Your response should consist of the full data, set down exactly.

START INFORMATION SUPPLIED

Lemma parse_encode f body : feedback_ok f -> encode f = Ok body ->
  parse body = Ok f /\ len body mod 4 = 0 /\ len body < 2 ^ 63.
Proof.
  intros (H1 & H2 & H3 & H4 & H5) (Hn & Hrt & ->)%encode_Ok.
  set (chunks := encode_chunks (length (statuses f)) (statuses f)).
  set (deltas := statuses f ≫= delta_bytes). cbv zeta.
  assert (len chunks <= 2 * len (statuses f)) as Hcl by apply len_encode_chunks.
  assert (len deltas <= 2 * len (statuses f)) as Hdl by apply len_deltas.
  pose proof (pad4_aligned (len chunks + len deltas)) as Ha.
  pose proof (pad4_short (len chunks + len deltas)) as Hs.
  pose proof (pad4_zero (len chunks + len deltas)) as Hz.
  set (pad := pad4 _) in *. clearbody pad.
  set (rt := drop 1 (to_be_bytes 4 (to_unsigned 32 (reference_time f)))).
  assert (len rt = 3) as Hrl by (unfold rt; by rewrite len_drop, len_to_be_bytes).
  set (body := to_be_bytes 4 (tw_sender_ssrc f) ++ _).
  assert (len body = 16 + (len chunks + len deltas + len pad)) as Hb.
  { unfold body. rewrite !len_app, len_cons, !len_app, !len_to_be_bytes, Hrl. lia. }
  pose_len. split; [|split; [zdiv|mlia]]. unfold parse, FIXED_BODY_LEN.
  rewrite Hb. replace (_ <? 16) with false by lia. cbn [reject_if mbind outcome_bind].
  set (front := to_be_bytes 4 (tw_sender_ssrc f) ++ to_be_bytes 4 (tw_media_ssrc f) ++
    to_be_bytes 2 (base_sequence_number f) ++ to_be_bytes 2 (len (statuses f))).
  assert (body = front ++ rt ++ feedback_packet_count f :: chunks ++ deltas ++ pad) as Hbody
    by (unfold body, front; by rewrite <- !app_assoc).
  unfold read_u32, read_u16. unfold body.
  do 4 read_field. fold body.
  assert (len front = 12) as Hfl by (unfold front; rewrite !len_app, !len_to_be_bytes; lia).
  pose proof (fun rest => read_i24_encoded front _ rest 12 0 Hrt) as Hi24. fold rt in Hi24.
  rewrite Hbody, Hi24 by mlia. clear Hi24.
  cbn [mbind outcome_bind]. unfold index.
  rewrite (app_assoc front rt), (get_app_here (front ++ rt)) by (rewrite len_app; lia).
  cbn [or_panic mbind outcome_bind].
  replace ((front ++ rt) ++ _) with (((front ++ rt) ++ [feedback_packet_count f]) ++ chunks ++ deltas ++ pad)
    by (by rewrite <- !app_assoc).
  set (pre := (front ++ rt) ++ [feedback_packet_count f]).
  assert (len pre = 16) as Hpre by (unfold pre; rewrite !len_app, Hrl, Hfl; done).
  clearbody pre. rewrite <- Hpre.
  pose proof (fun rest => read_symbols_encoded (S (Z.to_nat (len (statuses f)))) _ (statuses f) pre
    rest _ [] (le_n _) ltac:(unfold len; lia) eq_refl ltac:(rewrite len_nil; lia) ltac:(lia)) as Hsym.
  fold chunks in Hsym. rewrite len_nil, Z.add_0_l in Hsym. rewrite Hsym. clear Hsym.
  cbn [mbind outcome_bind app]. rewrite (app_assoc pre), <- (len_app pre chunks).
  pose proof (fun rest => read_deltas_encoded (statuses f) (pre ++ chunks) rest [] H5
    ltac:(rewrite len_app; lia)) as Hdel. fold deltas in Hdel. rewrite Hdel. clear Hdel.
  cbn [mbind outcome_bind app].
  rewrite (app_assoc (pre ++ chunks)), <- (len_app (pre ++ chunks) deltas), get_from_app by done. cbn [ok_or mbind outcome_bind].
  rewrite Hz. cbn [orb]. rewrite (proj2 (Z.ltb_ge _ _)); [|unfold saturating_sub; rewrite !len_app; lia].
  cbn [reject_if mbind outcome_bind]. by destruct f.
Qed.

END INFORMATION SUPPLIED

*REPLY*:
Lemma parse_encode f body : feedback_ok f -> encode f = Ok body ->
  parse body = Ok f /\ len body mod 4 = 0 /\ len body < 2 ^ 63.
Proof.
  intros (H1 & H2 & H3 & H4 & H5) (Hn & Hrt & ->)%encode_Ok.
  set (chunks := encode_chunks (length (statuses f)) (statuses f)).
  set (deltas := statuses f ≫= delta_bytes). cbv zeta.
  assert (len chunks <= 2 * len (statuses f)) as Hcl by apply len_encode_chunks.
  assert (len deltas <= 2 * len (statuses f)) as Hdl by apply len_deltas.
  pose proof (pad4_aligned (len chunks + len deltas)) as Ha.
  pose proof (pad4_short (len chunks + len deltas)) as Hs.
  pose proof (pad4_zero (len chunks + len deltas)) as Hz.
  set (pad := pad4 _) in *. clearbody pad.
  set (rt := drop 1 (to_be_bytes 4 (to_unsigned 32 (reference_time f)))).
  assert (len rt = 3) as Hrl by (unfold rt; by rewrite len_drop, len_to_be_bytes).
  set (body := to_be_bytes 4 (tw_sender_ssrc f) ++ _).
  assert (len body = 16 + (len chunks + len deltas + len pad)) as Hb.
  { unfold body. rewrite !len_app, len_cons, !len_app, !len_to_be_bytes, Hrl. lia. }
  pose_len. split; [|split; [zdiv|mlia]]. unfold parse, FIXED_BODY_LEN.
  rewrite Hb. replace (_ <? 16) with false by lia. cbn [reject_if mbind outcome_bind].
  set (front := to_be_bytes 4 (tw_sender_ssrc f) ++ to_be_bytes 4 (tw_media_ssrc f) ++
    to_be_bytes 2 (base_sequence_number f) ++ to_be_bytes 2 (len (statuses f))).
  assert (body = front ++ rt ++ feedback_packet_count f :: chunks ++ deltas ++ pad) as Hbody
    by (unfold body, front; by rewrite <- !app_assoc).
  unfold read_u32, read_u16. unfold body.
  do 4 read_field. fold body.
  assert (len front = 12) as Hfl by (unfold front; rewrite !len_app, !len_to_be_bytes; lia).
  pose proof (fun rest => read_i24_encoded front _ rest 12 0 Hrt) as Hi24. fold rt in Hi24.
  rewrite Hbody, Hi24 by mlia. clear Hi24.
  cbn [mbind outcome_bind]. unfold index.
  rewrite (app_assoc front rt), (get_app_here (front ++ rt)) by (rewrite len_app; lia).
  cbn [or_panic mbind outcome_bind].
  replace ((front ++ rt) ++ _) with (((front ++ rt) ++ [feedback_packet_count f]) ++ chunks ++ deltas ++ pad)
    by (by rewrite <- !app_assoc).
  set (pre := (front ++ rt) ++ [feedback_packet_count f]).
  assert (len pre = 16) as Hpre by (unfold pre; rewrite !len_app, Hrl, Hfl; done).
  clearbody pre. rewrite <- Hpre.
  pose proof (fun rest => read_symbols_encoded (S (Z.to_nat (len (statuses f)))) _ (statuses f) pre
    rest _ [] (le_n _) ltac:(unfold len; lia) eq_refl ltac:(rewrite len_nil; lia) ltac:(lia)) as Hsym.
  fold chunks in Hsym. rewrite len_nil, Z.add_0_l in Hsym. rewrite Hsym. clear Hsym.
  cbn [mbind outcome_bind app]. rewrite (app_assoc pre), <- (len_app pre chunks).
  pose proof (fun rest => read_deltas_encoded (statuses f) (pre ++ chunks) rest [] H5
    ltac:(rewrite len_app; lia)) as Hdel. fold deltas in Hdel. rewrite Hdel. clear Hdel.
  cbn [mbind outcome_bind app].
  rewrite (app_assoc (pre ++ chunks)), <- (len_app (pre ++ chunks) deltas), get_from_app by done. cbn [ok_or mbind outcome_bind].
  rewrite Hz. cbn [orb]. rewrite (proj2 (Z.ltb_ge _ _)); [|unfold saturating_sub; rewrite !len_app; lia].
  cbn [reject_if mbind outcome_bind]. by destruct f.
Qed.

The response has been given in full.